- [TASK] The word "Hdead" occurs in some lines of the listing. Copy those lines.

********

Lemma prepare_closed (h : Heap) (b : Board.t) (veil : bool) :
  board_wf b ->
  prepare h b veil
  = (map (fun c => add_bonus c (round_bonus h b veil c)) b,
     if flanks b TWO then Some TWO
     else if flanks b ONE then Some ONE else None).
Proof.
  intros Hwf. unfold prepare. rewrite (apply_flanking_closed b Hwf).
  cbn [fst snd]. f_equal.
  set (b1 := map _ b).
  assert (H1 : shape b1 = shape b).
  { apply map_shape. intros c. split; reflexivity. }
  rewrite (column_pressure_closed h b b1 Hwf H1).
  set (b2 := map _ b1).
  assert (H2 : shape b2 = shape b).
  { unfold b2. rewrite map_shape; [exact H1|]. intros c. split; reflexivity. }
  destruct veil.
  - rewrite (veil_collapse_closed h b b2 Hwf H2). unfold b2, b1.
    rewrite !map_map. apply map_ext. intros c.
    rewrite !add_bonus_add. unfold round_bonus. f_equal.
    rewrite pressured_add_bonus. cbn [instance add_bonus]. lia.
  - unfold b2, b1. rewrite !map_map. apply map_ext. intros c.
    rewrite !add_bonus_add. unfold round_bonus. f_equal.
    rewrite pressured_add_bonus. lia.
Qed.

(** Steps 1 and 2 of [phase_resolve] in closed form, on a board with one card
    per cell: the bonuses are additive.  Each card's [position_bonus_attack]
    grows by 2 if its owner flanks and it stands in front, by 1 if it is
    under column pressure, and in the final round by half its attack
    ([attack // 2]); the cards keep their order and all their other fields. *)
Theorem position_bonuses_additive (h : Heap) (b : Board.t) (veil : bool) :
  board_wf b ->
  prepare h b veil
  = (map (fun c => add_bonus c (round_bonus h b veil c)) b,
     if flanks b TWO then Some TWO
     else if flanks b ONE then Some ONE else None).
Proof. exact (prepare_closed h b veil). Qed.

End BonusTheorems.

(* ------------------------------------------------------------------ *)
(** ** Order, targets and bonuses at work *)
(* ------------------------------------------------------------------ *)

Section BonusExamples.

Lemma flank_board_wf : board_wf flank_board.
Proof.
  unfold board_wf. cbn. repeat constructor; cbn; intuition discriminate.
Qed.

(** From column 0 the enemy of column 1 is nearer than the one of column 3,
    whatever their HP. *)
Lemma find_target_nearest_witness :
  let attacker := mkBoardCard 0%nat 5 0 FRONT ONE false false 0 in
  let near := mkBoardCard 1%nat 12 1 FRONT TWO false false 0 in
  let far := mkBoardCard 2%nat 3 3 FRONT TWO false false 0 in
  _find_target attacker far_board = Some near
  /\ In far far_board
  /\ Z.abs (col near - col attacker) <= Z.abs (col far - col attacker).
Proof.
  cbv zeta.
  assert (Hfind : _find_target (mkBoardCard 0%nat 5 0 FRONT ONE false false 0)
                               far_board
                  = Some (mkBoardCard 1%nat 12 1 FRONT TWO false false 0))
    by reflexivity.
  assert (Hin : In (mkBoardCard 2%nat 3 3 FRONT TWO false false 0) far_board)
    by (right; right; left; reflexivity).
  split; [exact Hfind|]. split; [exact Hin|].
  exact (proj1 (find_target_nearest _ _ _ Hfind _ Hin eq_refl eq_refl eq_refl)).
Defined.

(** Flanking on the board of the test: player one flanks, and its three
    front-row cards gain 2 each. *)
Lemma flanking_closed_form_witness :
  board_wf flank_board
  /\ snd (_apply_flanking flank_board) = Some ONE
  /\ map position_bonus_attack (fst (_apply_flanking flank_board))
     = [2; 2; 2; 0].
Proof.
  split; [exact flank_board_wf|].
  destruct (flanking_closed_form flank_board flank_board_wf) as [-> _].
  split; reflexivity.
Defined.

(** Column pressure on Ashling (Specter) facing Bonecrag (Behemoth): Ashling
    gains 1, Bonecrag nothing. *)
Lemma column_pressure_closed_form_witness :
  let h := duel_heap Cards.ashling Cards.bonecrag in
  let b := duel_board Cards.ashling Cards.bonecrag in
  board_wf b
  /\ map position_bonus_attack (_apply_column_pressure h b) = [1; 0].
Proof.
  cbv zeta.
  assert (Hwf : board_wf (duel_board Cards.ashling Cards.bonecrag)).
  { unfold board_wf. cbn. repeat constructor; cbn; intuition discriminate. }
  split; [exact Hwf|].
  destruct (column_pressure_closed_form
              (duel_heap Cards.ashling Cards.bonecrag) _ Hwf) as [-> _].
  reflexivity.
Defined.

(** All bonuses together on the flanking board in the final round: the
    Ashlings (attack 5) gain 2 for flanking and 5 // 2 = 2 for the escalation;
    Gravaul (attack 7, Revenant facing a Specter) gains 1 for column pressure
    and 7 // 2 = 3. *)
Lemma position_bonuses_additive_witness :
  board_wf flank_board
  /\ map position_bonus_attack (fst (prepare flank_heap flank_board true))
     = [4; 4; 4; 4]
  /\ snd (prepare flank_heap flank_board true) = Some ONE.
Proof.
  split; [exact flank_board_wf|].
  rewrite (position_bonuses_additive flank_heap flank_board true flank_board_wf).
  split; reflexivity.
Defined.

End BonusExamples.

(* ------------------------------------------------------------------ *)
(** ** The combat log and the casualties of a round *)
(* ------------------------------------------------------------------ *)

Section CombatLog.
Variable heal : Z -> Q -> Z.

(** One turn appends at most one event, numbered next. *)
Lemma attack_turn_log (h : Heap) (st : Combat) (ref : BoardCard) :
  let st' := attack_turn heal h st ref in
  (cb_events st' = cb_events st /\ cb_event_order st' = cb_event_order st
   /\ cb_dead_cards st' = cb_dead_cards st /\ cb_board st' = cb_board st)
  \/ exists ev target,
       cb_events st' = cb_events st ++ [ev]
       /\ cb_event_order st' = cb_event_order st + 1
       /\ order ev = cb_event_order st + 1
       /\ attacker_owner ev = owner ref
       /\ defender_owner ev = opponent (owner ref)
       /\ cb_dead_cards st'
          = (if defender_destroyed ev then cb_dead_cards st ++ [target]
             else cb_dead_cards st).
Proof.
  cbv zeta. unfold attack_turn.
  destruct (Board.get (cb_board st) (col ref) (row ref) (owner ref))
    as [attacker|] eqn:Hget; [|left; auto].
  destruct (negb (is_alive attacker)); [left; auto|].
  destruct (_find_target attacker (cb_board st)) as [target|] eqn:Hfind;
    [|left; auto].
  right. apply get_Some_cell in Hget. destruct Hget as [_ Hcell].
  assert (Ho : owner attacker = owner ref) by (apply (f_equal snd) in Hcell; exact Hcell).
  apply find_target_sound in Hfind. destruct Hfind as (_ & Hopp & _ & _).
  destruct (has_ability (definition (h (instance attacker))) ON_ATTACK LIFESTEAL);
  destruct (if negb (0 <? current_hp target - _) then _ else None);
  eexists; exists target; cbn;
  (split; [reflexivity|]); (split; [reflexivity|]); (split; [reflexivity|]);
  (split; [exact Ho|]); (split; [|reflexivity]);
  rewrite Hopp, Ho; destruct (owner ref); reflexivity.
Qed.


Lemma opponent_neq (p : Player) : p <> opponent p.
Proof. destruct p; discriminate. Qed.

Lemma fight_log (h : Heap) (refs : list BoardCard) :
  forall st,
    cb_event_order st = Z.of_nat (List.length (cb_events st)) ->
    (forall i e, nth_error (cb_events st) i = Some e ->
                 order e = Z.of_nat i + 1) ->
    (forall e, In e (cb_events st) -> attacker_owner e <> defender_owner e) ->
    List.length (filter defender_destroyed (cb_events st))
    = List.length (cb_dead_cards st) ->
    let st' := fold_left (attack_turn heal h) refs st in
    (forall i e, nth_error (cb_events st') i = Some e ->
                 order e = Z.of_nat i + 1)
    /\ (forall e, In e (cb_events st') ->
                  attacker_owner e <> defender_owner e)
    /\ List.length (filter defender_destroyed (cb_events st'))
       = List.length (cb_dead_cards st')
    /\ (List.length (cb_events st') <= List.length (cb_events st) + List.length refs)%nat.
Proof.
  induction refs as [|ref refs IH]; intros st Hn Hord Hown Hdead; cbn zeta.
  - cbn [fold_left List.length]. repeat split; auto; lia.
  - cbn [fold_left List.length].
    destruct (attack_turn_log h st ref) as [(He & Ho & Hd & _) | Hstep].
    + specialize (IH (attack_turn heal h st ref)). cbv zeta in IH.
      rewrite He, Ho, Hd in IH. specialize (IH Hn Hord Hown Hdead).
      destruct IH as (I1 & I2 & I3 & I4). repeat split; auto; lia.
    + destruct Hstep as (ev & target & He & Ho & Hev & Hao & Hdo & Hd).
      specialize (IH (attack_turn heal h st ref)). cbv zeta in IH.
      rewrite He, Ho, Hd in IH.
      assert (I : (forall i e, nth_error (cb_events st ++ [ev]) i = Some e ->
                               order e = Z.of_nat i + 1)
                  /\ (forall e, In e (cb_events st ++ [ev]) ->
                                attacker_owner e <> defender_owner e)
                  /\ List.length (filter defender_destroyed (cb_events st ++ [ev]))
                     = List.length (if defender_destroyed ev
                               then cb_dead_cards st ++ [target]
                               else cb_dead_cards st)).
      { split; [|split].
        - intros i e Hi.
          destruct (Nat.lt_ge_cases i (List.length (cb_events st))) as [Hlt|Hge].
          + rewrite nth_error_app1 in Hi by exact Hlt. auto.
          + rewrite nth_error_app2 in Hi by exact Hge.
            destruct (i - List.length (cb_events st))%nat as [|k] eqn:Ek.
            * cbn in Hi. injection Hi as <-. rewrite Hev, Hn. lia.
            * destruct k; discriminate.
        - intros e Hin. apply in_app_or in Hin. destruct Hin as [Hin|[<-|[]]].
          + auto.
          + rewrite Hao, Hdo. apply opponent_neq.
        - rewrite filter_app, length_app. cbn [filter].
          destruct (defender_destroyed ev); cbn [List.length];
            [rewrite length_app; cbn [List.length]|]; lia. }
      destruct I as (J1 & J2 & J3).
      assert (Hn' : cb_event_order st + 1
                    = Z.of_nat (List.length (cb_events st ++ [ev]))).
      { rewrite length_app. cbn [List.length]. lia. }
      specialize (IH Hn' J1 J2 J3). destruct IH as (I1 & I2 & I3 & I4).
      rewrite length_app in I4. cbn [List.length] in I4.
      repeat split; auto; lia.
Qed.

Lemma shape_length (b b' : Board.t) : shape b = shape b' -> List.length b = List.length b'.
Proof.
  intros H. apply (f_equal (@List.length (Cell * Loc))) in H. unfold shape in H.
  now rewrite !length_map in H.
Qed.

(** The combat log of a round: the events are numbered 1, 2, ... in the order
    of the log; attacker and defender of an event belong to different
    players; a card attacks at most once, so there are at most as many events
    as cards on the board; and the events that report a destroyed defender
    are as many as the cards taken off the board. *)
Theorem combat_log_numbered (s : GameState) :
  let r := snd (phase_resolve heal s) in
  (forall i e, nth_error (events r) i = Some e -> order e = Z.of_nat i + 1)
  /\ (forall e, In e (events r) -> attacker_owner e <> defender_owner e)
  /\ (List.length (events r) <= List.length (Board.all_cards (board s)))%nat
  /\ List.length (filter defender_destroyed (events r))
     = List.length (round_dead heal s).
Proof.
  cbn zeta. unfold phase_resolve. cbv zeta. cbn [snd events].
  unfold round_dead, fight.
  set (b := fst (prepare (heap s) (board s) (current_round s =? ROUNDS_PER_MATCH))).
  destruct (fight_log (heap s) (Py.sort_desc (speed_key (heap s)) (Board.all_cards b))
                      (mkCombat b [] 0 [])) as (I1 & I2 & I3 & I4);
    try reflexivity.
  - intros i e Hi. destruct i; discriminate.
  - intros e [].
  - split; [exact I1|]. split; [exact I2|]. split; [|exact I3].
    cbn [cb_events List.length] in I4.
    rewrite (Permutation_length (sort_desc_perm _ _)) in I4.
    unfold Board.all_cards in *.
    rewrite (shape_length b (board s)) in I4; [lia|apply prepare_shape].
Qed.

********

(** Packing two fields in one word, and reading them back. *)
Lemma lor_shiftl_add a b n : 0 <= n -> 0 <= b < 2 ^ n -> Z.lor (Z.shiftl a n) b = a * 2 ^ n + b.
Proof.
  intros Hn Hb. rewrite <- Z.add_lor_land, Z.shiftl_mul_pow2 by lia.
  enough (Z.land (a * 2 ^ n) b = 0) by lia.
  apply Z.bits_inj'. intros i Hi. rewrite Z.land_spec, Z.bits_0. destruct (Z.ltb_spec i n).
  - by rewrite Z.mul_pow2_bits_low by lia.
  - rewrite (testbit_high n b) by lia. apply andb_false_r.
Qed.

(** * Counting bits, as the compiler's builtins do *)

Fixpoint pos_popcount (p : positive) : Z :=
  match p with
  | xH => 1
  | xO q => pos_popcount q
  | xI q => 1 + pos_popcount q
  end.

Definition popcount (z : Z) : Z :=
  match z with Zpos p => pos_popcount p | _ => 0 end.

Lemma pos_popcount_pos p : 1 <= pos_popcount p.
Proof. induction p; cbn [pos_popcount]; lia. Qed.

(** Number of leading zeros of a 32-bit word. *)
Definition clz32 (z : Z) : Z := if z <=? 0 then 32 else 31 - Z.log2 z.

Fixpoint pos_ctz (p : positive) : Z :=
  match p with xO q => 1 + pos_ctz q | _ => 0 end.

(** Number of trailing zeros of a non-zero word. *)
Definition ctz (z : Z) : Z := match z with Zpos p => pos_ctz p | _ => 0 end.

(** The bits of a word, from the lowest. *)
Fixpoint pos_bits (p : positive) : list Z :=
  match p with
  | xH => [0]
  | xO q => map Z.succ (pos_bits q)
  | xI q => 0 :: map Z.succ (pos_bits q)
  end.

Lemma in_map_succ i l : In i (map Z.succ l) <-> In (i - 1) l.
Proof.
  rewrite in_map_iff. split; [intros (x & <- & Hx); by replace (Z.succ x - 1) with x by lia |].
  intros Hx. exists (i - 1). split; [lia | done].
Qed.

********

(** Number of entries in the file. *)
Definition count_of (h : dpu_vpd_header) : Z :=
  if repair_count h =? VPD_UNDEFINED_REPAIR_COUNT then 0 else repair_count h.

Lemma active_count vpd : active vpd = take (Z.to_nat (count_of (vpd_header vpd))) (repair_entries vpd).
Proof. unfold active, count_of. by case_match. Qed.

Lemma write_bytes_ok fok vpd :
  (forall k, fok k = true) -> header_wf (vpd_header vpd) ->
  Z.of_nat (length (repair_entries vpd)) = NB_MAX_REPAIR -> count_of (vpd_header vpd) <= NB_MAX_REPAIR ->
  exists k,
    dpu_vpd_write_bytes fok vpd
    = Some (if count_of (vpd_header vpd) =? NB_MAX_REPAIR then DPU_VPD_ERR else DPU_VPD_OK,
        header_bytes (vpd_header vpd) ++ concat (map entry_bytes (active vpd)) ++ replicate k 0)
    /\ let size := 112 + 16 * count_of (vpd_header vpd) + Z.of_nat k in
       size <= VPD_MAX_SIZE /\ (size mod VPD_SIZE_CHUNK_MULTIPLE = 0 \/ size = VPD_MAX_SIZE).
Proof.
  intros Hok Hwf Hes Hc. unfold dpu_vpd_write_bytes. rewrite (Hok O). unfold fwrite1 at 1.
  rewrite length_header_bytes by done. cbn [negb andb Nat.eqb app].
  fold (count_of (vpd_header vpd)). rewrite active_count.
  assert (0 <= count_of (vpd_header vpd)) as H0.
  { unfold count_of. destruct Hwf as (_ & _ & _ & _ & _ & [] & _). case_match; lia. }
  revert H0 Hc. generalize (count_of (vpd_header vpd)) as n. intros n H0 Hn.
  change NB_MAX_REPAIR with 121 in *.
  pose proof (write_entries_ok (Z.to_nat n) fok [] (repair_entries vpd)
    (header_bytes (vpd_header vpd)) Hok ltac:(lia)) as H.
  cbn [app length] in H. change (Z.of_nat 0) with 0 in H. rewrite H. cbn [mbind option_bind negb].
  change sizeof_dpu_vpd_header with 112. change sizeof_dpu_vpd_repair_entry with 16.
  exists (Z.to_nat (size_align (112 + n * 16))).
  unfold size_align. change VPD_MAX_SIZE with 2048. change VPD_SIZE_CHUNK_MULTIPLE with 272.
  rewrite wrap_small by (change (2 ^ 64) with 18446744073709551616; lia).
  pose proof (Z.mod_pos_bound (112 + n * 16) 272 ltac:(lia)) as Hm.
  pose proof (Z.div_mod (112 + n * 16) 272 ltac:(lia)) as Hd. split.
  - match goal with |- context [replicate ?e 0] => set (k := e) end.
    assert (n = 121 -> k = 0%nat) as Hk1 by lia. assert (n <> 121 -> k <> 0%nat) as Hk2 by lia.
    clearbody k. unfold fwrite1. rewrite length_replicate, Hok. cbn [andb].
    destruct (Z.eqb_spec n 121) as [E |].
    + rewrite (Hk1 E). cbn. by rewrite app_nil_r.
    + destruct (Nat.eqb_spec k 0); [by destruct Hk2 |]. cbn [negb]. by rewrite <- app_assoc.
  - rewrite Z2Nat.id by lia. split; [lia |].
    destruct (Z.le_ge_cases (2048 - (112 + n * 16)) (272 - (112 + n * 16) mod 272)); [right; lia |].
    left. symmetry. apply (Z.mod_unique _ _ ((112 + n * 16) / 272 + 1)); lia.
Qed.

********

- [YOUR SOLUTION]
  induction refs as [|ref refs IH]; intros st Hn Hord Hown Hdead; cbn zeta.
      rewrite He, Ho, Hd in IH. specialize (IH Hn Hord Hown Hdead).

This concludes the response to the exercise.